EXERCISE:
Could you set down exactly the lines of the data below, starting at the one that holds "(** The whitespace" and ending at the one that holds "Definition split (s", both included, and only those?

DATA LISTING:
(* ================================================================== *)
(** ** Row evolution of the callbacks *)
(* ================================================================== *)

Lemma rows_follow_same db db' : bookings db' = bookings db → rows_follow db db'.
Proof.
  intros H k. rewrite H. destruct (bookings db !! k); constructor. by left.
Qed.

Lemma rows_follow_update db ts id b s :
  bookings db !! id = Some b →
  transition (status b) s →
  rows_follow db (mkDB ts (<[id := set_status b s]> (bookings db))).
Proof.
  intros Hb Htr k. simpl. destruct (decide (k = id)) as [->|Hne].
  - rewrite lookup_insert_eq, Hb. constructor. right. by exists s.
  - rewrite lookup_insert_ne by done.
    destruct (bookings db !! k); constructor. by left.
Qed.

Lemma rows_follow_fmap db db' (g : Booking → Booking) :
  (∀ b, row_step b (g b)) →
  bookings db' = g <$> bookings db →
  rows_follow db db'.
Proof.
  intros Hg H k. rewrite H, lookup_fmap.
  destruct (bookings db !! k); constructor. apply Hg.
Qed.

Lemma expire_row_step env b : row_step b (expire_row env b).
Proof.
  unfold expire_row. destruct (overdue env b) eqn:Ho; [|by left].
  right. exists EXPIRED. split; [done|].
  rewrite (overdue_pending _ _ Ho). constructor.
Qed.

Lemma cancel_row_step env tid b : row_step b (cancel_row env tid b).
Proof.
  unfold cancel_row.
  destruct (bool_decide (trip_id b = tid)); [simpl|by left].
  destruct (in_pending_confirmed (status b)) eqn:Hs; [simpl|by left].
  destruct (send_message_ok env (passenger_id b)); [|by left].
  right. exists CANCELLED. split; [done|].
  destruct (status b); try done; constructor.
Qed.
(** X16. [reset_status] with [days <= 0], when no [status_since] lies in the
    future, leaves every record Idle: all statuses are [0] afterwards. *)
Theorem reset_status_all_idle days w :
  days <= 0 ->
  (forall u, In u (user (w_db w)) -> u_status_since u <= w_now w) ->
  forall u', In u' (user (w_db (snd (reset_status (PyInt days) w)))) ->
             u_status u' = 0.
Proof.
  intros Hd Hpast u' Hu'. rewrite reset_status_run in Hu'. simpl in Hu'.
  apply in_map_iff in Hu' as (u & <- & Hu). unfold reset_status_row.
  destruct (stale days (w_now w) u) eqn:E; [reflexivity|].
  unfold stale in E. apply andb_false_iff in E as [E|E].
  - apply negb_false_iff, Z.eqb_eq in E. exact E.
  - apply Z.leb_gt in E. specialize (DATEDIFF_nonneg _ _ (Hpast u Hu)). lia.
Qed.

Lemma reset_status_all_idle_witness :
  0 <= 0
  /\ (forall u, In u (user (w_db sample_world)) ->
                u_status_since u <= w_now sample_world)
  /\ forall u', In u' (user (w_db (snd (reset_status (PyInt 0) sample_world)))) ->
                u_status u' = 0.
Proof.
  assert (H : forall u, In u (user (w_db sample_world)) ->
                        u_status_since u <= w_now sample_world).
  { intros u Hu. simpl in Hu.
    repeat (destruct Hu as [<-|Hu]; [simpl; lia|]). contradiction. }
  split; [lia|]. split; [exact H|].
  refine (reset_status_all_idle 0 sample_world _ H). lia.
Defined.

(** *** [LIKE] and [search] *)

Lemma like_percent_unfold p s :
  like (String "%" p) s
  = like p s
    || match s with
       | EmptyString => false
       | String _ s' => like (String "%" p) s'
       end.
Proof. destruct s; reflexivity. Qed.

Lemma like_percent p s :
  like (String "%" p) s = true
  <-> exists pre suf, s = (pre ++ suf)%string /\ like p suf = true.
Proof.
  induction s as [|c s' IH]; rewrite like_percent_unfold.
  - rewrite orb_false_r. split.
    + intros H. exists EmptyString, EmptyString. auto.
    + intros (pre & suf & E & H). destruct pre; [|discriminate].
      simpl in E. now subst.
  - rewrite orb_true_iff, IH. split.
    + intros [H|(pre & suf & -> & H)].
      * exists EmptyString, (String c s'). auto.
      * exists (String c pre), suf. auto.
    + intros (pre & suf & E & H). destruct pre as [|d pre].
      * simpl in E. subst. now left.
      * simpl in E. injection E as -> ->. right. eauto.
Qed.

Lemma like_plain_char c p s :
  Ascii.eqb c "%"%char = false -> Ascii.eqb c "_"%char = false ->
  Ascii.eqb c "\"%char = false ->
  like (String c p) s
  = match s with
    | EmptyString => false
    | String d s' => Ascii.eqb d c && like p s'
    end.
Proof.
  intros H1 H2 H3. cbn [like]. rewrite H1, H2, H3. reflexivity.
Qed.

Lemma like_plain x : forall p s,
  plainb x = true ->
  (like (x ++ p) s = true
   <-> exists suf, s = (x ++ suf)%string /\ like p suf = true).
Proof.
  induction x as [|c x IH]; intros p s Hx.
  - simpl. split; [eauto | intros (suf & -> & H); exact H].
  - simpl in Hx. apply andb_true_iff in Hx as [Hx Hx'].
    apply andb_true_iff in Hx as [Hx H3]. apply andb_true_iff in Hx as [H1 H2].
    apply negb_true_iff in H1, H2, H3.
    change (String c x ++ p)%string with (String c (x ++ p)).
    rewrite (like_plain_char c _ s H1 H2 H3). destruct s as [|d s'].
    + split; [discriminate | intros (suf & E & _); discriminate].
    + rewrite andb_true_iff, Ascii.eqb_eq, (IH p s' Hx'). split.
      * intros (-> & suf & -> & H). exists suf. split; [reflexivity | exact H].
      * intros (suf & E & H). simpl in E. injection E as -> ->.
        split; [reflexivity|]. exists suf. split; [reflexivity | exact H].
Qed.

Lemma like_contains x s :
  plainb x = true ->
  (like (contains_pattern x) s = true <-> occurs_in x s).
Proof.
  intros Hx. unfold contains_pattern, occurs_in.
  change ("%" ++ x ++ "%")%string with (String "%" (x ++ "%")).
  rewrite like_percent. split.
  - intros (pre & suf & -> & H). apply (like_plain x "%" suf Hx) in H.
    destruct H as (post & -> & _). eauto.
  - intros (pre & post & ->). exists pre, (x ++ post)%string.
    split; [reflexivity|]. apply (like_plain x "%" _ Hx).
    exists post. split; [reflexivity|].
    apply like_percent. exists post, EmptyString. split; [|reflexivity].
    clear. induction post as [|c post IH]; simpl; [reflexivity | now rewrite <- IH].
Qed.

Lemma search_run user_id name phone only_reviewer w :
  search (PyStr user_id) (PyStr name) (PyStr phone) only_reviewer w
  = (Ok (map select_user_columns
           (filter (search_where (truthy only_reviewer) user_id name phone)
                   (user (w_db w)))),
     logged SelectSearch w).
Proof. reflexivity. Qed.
---
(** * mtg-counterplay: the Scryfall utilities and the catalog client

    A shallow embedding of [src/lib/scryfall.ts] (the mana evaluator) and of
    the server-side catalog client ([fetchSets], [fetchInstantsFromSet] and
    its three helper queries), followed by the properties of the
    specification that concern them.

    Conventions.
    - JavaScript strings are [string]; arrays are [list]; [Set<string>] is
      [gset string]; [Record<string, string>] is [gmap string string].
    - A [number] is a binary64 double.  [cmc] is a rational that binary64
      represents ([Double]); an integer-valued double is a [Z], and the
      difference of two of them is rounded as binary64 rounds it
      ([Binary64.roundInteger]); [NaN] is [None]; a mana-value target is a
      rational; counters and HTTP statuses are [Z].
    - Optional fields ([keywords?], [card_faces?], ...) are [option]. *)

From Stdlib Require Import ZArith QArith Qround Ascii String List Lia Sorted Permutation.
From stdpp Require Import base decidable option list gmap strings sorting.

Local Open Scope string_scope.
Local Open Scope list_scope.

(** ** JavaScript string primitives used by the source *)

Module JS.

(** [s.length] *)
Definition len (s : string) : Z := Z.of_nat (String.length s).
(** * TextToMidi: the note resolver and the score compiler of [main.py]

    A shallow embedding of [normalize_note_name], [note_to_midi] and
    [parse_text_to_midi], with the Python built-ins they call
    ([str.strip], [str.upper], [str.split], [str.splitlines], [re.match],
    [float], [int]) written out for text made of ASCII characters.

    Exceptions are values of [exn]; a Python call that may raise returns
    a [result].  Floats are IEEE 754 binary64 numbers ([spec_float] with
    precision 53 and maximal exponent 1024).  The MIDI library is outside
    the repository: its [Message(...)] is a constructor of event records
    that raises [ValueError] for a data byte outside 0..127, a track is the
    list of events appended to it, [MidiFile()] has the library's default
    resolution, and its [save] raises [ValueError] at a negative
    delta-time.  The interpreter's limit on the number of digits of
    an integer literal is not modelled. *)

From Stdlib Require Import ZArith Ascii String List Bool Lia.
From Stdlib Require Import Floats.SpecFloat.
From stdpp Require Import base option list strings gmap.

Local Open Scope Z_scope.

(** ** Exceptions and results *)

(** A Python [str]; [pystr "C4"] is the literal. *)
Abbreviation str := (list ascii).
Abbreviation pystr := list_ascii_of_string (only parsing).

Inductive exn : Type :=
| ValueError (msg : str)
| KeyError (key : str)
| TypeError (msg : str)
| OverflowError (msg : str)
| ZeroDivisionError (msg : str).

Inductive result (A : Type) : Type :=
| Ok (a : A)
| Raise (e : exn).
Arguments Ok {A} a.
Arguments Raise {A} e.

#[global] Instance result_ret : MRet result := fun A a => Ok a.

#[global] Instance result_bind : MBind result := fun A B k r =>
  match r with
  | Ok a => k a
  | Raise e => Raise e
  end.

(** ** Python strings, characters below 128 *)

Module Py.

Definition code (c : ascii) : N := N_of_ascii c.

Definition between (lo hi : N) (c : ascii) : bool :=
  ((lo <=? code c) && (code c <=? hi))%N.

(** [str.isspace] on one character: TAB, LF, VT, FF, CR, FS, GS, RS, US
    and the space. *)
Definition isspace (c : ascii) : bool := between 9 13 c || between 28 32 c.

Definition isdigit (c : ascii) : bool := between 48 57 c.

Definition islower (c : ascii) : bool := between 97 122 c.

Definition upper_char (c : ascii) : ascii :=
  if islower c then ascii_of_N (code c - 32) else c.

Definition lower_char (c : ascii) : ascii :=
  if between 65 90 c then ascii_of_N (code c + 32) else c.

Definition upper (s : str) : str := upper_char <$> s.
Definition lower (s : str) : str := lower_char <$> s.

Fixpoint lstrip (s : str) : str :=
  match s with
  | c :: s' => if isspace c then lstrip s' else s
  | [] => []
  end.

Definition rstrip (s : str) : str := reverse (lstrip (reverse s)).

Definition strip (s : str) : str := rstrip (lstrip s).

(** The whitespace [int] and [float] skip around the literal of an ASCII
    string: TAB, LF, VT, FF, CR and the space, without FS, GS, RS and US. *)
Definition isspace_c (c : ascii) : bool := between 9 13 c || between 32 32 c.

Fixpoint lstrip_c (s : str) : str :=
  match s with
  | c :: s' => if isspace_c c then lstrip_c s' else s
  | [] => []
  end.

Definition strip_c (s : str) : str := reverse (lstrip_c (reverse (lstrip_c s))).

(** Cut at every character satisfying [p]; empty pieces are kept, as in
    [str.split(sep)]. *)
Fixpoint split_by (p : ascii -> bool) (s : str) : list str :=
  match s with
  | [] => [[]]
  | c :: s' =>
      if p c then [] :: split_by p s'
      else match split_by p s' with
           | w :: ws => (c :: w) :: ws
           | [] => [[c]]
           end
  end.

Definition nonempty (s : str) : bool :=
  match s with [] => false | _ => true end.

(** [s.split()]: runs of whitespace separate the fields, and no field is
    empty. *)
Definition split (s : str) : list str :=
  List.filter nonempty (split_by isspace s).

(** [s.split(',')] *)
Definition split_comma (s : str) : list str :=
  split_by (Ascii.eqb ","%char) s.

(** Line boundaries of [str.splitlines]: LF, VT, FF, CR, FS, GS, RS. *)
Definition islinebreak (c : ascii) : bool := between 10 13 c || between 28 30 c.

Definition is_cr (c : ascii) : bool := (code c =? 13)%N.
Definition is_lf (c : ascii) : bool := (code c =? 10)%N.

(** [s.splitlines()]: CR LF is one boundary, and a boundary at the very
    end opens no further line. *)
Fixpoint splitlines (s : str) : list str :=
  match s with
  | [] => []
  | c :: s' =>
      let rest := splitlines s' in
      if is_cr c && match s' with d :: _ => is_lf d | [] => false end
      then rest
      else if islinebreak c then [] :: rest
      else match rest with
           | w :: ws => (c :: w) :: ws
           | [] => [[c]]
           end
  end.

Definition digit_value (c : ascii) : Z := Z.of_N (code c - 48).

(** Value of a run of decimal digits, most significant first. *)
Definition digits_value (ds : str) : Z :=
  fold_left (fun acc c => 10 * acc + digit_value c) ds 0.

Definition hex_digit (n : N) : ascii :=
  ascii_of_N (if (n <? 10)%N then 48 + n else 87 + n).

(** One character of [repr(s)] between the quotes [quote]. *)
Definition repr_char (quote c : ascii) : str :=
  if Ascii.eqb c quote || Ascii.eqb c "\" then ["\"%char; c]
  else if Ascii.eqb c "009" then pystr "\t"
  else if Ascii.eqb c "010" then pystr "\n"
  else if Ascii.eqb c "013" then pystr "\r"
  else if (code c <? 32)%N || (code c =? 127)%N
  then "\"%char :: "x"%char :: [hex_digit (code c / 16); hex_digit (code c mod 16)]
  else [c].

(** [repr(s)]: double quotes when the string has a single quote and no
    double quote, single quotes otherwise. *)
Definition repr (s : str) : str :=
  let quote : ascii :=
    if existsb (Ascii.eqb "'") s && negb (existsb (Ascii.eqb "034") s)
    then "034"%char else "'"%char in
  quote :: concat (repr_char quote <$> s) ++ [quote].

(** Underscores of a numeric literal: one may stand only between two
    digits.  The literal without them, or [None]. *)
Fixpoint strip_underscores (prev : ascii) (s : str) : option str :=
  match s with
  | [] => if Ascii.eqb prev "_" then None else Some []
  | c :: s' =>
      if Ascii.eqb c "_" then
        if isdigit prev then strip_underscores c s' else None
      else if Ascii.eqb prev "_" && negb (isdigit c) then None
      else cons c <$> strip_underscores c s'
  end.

OUTPUT FOR THIS EXERCISE:
(** The whitespace [int] and [float] skip around the literal of an ASCII
    string: TAB, LF, VT, FF, CR and the space, without FS, GS, RS and US. *)
Definition isspace_c (c : ascii) : bool := between 9 13 c || between 32 32 c.

Fixpoint lstrip_c (s : str) : str :=
  match s with
  | c :: s' => if isspace_c c then lstrip_c s' else s
  | [] => []
  end.

Definition strip_c (s : str) : str := reverse (lstrip_c (reverse (lstrip_c s))).

(** Cut at every character satisfying [p]; empty pieces are kept, as in
    [str.split(sep)]. *)
Fixpoint split_by (p : ascii -> bool) (s : str) : list str :=
  match s with
  | [] => [[]]
  | c :: s' =>
      if p c then [] :: split_by p s'
      else match split_by p s' with
           | w :: ws => (c :: w) :: ws
           | [] => [[c]]
           end
  end.

Definition nonempty (s : str) : bool :=
  match s with [] => false | _ => true end.

(** [s.split()]: runs of whitespace separate the fields, and no field is
    empty. *)
Definition split (s : str) : list str :=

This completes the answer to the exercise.